Absence of tools. The DW/BI marketplace is flooded with many tools and vendors, each attempting to replace
the other in the three layers of DW/BI: database, ETL and OLAP. There are no popular ETL/OLAP testing
tools in the market that offer features for automated testing or functional testing. In the absence of such
tools, it is highly impractical to achieve tool-based requirements traceability throughout the lifecycle or impact
analysis. Of course, some of the advanced ETL tools offer add-on products that provide insights into their
metadata (e.g., Metastage) and provide impact analysis within the ETL function, but their usability for
traceability is yet to be explored.
Lack of standard approach/methodology. While standard methodologies exist for testing as a whole, there
seems to be no industry-wide view on the suggested approach and/or methodology for DW/BI testing. An
ideal methodology should include a test strategy, a test plan and test cases that cover thorough testing of the
various phases of data movement (see Figure 2.) Creating test cases and test data that provide adequate
coverage to each of the phases is very critical for ensuring a comprehensive quality assurance (QA) of the
DW. A sample/suggested template to track data as it progresses through the phases is given in Figure 3.
Promote awareness within the DW community that DW/BI testing is a challenging proposition requiring highly
valued skills, thereby encouraging ETL and BI developers to assume these roles. Moreover, leading IT
players with extensive experience in the DW/BI area should promote well-defined career options and career
progression plans to the ETL/OLAP developers and conventional testers.
Invest in research to formalize methodologies covering the entire spectrum of DW/BI testing in full detail.
Invest in building assets, tools and job aids to strengthen this function and provide productivity gains.
Develop training courses and course content to cross-train ETL/OLAP developers in testing nuances and
testers in DW and ETL/OLAP tools and technology concepts.
Productivity enhancement
Absence of any independent tool vendor venturing to build and offer DW testing tools.
Lack of standards (metadata exchange) that do not encourage leading testing tool vendors (e.g., Mercury
Interactive) to foray into this space.
Even the existing pure ETL/BI tool vendors have been focused only on consolidation and/or entry into either of
the areas, without focusing on the need to build testing tools.

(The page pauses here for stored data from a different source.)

(* ===== verification/Portal.v ===== *)
(** * The portal's side of a conversation ([apps/web/src/components/build/conversation.ts])

    The reducer behind a build's page, the send it makes for the person, and the
    page as a state machine: what the person does, what the service answers and
    what the stream brings, in any order. *)
From S2P Require Import Prelude JsString Regex JsNumber Spec Db Chat Auth Sse Transcript.
#[local] Open Scope string_scope.
#[local] Open Scope list_scope.
#[local] Open Scope Z_scope.

Section Conversation.
(** The ready card, the spec as intake wrote it, and candidate parts are passed
    on as they are. *)
Context {Card SpecData Candidate : Type}.

Record BuildTranscript := mkTranscript {
  bt_buildId : string;
  bt_messages : list ChatMessage;
  bt_ready : option Card;
  bt_status : option BuildStatus;
  bt_specVersion : option nat;
  bt_spec : option SpecData;
  bt_candidateParts : list Candidate
}.

Record ConversationState := mkConversation {
  cs_buildId : option string;
  cs_messages : list ChatMessage;
  cs_ready : option Card;
  cs_status : option BuildStatus;
  cs_specVersion : option nat;
  cs_spec : option SpecData;
  cs_candidateParts : list Candidate;
  cs_draft : string;
  cs_error : option string;
  cs_refreshError : option string;
  cs_detailsStale : bool;
  cs_observedSpecVersion : option nat;
  cs_sending : bool;
  cs_checks : nat;
  cs_overdue : bool;
  cs_unsent : option (string * string)
}.

Inductive ConversationEvent :=
| EDraft (text : string)
| ESent (text : string) (at_ : Z) (clientMessageId : string)
| ECreated (transcript : BuildTranscript)
| EAccepted (message : ChatMessage)
| EFailed (message text clientMessageId : string)
| EMessageCreated (message : ChatMessage)
| EBuildUpdated (status : BuildStatus) (specVersion : option nat)
| ERefreshed (transcript : BuildTranscript)
| ERefreshRequested
| ERefreshFailed (message : string)
| EOverdue (message : string)
| EChecking.

Definition initConversation (initial : option BuildTranscript) (draft : string) : ConversationState :=
  mkConversation (bt_buildId <$> initial) (from_option bt_messages [] initial) (initial ≫= bt_ready) (initial ≫= bt_status)
    (initial ≫= bt_specVersion) (initial ≫= bt_spec) (from_option bt_candidateParts [] initial) draft None None false
    (initial ≫= bt_specVersion) false 0 false None.

Definition isTyping (s : ConversationState) : bool := awaitingReply (cs_messages s) && negb (cs_overdue s).

(** [{ ...state, ... }] *)
Definition with_messages (l : list ChatMessage) (s : ConversationState) : ConversationState :=
  mkConversation (cs_buildId s) l (cs_ready s) (cs_status s) (cs_specVersion s) (cs_spec s) (cs_candidateParts s) (cs_draft s)
    (cs_error s) (cs_refreshError s) (cs_detailsStale s) (cs_observedSpecVersion s) (cs_sending s) (cs_checks s) (cs_overdue s)
    (cs_unsent s).
Definition with_buildId (b : option string) (s : ConversationState) : ConversationState :=
  mkConversation b (cs_messages s) (cs_ready s) (cs_status s) (cs_specVersion s) (cs_spec s) (cs_candidateParts s) (cs_draft s)
    (cs_error s) (cs_refreshError s) (cs_detailsStale s) (cs_observedSpecVersion s) (cs_sending s) (cs_checks s) (cs_overdue s)
    (cs_unsent s).
Definition with_draft (text : string) (s : ConversationState) : ConversationState :=
  mkConversation (cs_buildId s) (cs_messages s) (cs_ready s) (cs_status s) (cs_specVersion s) (cs_spec s) (cs_candidateParts s)
    text (cs_error s) (cs_refreshError s) (cs_detailsStale s) (cs_observedSpecVersion s) (cs_sending s) (cs_checks s)
    (cs_overdue s) (cs_unsent s).
Definition with_wait (error : option string) (checks : nat) (overdue : bool) (s : ConversationState) : ConversationState :=
  mkConversation (cs_buildId s) (cs_messages s) (cs_ready s) (cs_status s) (cs_specVersion s) (cs_spec s) (cs_candidateParts s)
    (cs_draft s) error (cs_refreshError s) (cs_detailsStale s) (cs_observedSpecVersion s) (cs_sending s) checks overdue
    (cs_unsent s).
Definition with_send (sending : bool) (unsent : option (string * string)) (s : ConversationState) : ConversationState :=
  mkConversation (cs_buildId s) (cs_messages s) (cs_ready s) (cs_status s) (cs_specVersion s) (cs_spec s) (cs_candidateParts s)
    (cs_draft s) (cs_error s) (cs_refreshError s) (cs_detailsStale s) (cs_observedSpecVersion s) sending (cs_checks s)
    (cs_overdue s) unsent.
Definition with_refresh (error : option string) (stale : bool) (s : ConversationState) : ConversationState :=
  mkConversation (cs_buildId s) (cs_messages s) (cs_ready s) (cs_status s) (cs_specVersion s) (cs_spec s) (cs_candidateParts s)
    (cs_draft s) (cs_error s) error stale (cs_observedSpecVersion s) (cs_sending s) (cs_checks s) (cs_overdue s) (cs_unsent s).
Definition with_observed (status : option BuildStatus) (observed : option nat) (s : ConversationState) : ConversationState :=
  mkConversation (cs_buildId s) (cs_messages s) (cs_ready s) status (cs_specVersion s) (cs_spec s) (cs_candidateParts s)
    (cs_draft s) (cs_error s) (cs_refreshError s) (cs_detailsStale s) observed (cs_sending s) (cs_checks s) (cs_overdue s)
    (cs_unsent s).
Definition with_details (t : BuildTranscript) (s : ConversationState) : ConversationState :=
  mkConversation (cs_buildId s) (cs_messages s) (bt_ready t) (bt_status t) (bt_specVersion t) (bt_spec t) (bt_candidateParts t)
    (cs_draft s) (cs_error s) None false (bt_specVersion t) (cs_sending s) (cs_checks s) (cs_overdue s) (cs_unsent s).

(** [v ?? 0] *)
Definition ver (v : option nat) : nat := default 0%nat v.

Definition withTranscript (s : ConversationState) (t : BuildTranscript) : ConversationState :=
  let merged := with_buildId (Some (bt_buildId t)) (with_messages (mergeMessages (cs_messages s) (bt_messages t)) s) in
  if Nat.ltb (ver (bt_specVersion t)) (ver (cs_observedSpecVersion s)) then merged else with_details t merged.

Definition settleOverdue (s : ConversationState) : ConversationState :=
  if (cs_overdue s || Nat.ltb 0 (cs_checks s)) && negb (awaitingReply (cs_messages s)) then with_wait None 0 false s else s.

(** The bubble of a message on its way. *)
Definition bubble (text : string) (at_ : Z) (clientMessageId : string) : ChatMessage :=
  mkChat (localMessageId clientMessageId) user text at_ (Some clientMessageId).

Definition conversationReducer (s : ConversationState) (event : ConversationEvent) : ConversationState :=
  match event with
  | EDraft text => with_draft text s
  | ESent text at_ id =>
      with_messages (cs_messages s ++ [bubble text at_ id]) (with_wait None 0 false (with_draft "" (with_send true (cs_unsent s) s)))
  | ECreated t => settleOverdue (with_send false None (withTranscript s t))
  | EAccepted m => settleOverdue (with_messages (mergeMessages (cs_messages s) [m]) (with_send false None s))
  | EFailed message text id =>
      with_messages (List.filter (fun m => negb (cm_id m ==s localMessageId id)) (cs_messages s))
        (with_draft (if cs_draft s ==s "" then text else cs_draft s)
           (with_wait (Some message) (cs_checks s) (cs_overdue s) (with_send false (Some (text, id)) s)))
  | EMessageCreated m => settleOverdue (with_messages (mergeMessages (cs_messages s) [m]) s)
  | EBuildUpdated status v =>
      let observed := Nat.max (ver (cs_observedSpecVersion s)) (ver v) in
      with_observed (Some status) (if Nat.eqb observed 0 then None else Some observed)
        (with_refresh (cs_refreshError s)
           (cs_detailsStale s || negb (bool_decide (v = cs_specVersion s)) || negb (bool_decide (Some status = cs_status s))) s)
  | ERefreshRequested => with_refresh None true s
  | ERefreshed t => settleOverdue (withTranscript s t)
  | ERefreshFailed message => with_wait (cs_error s) (cs_checks s) (awaitingReply (cs_messages s)) (with_refresh (Some message) true s)
  | EOverdue message => if awaitingReply (cs_messages s) then with_wait (Some message) (cs_checks s) true s else s
  | EChecking => with_wait None (S (cs_checks s)) false s
  end.

(** The id of a send: the failed one's again for the same text. *)
Definition clientMessageIdFor (unsent : option (string * string)) (text newId : string) : string :=
  match unsent with Some (t, id) => if t ==s text then id else newId | None => newId end.

(** What [runSend] dispatches for what its call came back with: the new build's
    transcript, the accepted message, or a message for the person. *)
Inductive SendResult := SentCreated (t : BuildTranscript) | SentAccepted (m : ChatMessage) | SendFailed (message : string).
Definition outcome (text id : string) (r : SendResult) : ConversationEvent :=
  match r with
  | SentCreated t => ECreated t
  | SentAccepted m => EAccepted m
  | SendFailed message => EFailed message text id
  end.

(** ** The page as a state machine

    With the text and id of the send on its way, if any. *)
Record Page := mkPage { pg_state : ConversationState; pg_inflight : option (string * string) }.

(** [send] of BuildConversation.tsx *)
Definition can_send (s : ConversationState) (text : string) : bool :=
  negb (trim text ==s "") && negb (cs_sending s) && negb (isTyping s).

(** The service confirms a send under its client id. When the transcript of a
    build just created cannot be read, the portal makes one of the ask alone. *)
Definition confirms (id : string) (l : list ChatMessage) : Prop :=
  exists m, m ∈ l /\ cm_client_message_id m = Some id.
Definition answers_send (text id : string) (r : SendResult) : Prop :=
  match r with
  | SentCreated t =>
      (from_service (bt_messages t) /\ confirms id (bt_messages t)) \/ exists at_, bt_messages t = [bubble text at_ id]
  | SentAccepted m => is_local m = false /\ cm_client_message_id m = Some id
  | SendFailed _ => True
  end.

(** Events that the person's typing, the stream and refreshes dispatch. *)
Definition unprompted (e : ConversationEvent) : Prop :=
  match e with
  | EMessageCreated m => is_local m = false
  | ERefreshed t => from_service (bt_messages t)
  | ESent _ _ _ | ECreated _ | EAccepted _ | EFailed _ _ _ => False
  | _ => True
  end.

(** [newId] is a random one: no bubble carries it. *)
Inductive page_step : Page -> Page -> Prop :=
| step_send s text at_ newId :
    can_send s text = true -> newId <> "" -> localMessageId newId ∉ cm_id <$> cs_messages s ->
    let id := clientMessageIdFor (cs_unsent s) (trim text) newId in
    page_step (mkPage s None) (mkPage (conversationReducer s (ESent (trim text) at_ id)) (Some (trim text, id)))
| step_answer s text id r :
    answers_send text id r ->
    page_step (mkPage s (Some (text, id))) (mkPage (conversationReducer s (outcome text id r)) None)
| step_event s i e :
    unprompted e -> page_step (mkPage s i) (mkPage (conversationReducer s e) i).
End Conversation.
Arguments BuildTranscript : clear implicits.
Arguments ConversationState : clear implicits.
Arguments ConversationEvent : clear implicits.
Arguments Page : clear implicits.
Arguments SendResult : clear implicits.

However, the market is expected to witness, in the next couple of years, a large consolidation exercise likely to leave a handful of
large technology players offering end-to-end technical solutions. Such a consolidation is expected to facilitate adoption of metadata
standards and also bring about the much-needed focus on developing complementary tools and technologies, the most critical of
them being tools for DW/BI testing, independent of the vendor/ETL/OLAP tools. Such development is also likely to spin off parallel
intellectual thoughts among the IT services providers; large IT services firms are expected to focus their innovation in evolving
DW/BI testing methodologies and best practices, leveraging the use of these tools.
In summary, the criticality and importance of DW/BI testing can never be overemphasized. Testing for DW/BI is a niche skill that
demands a good blend of ETL/OLAP technical skills (or the least a good understanding of them) and thorough testing skills. Unlike
other technologies, there are no tools currently available that can be used for DW/BI testing. In the absence of such tools, it is
essential to define and develop a framework for DW/BI testing that comprehensively covers the various layers and stages of data
transformation. IT services firms need to encourage their work force to adopt this as a preferred skill and promote ways to advance
these skills. Consolidation of ETL/OLAP tool vendors could prove to be the beginning for development of DW/BI testing tools.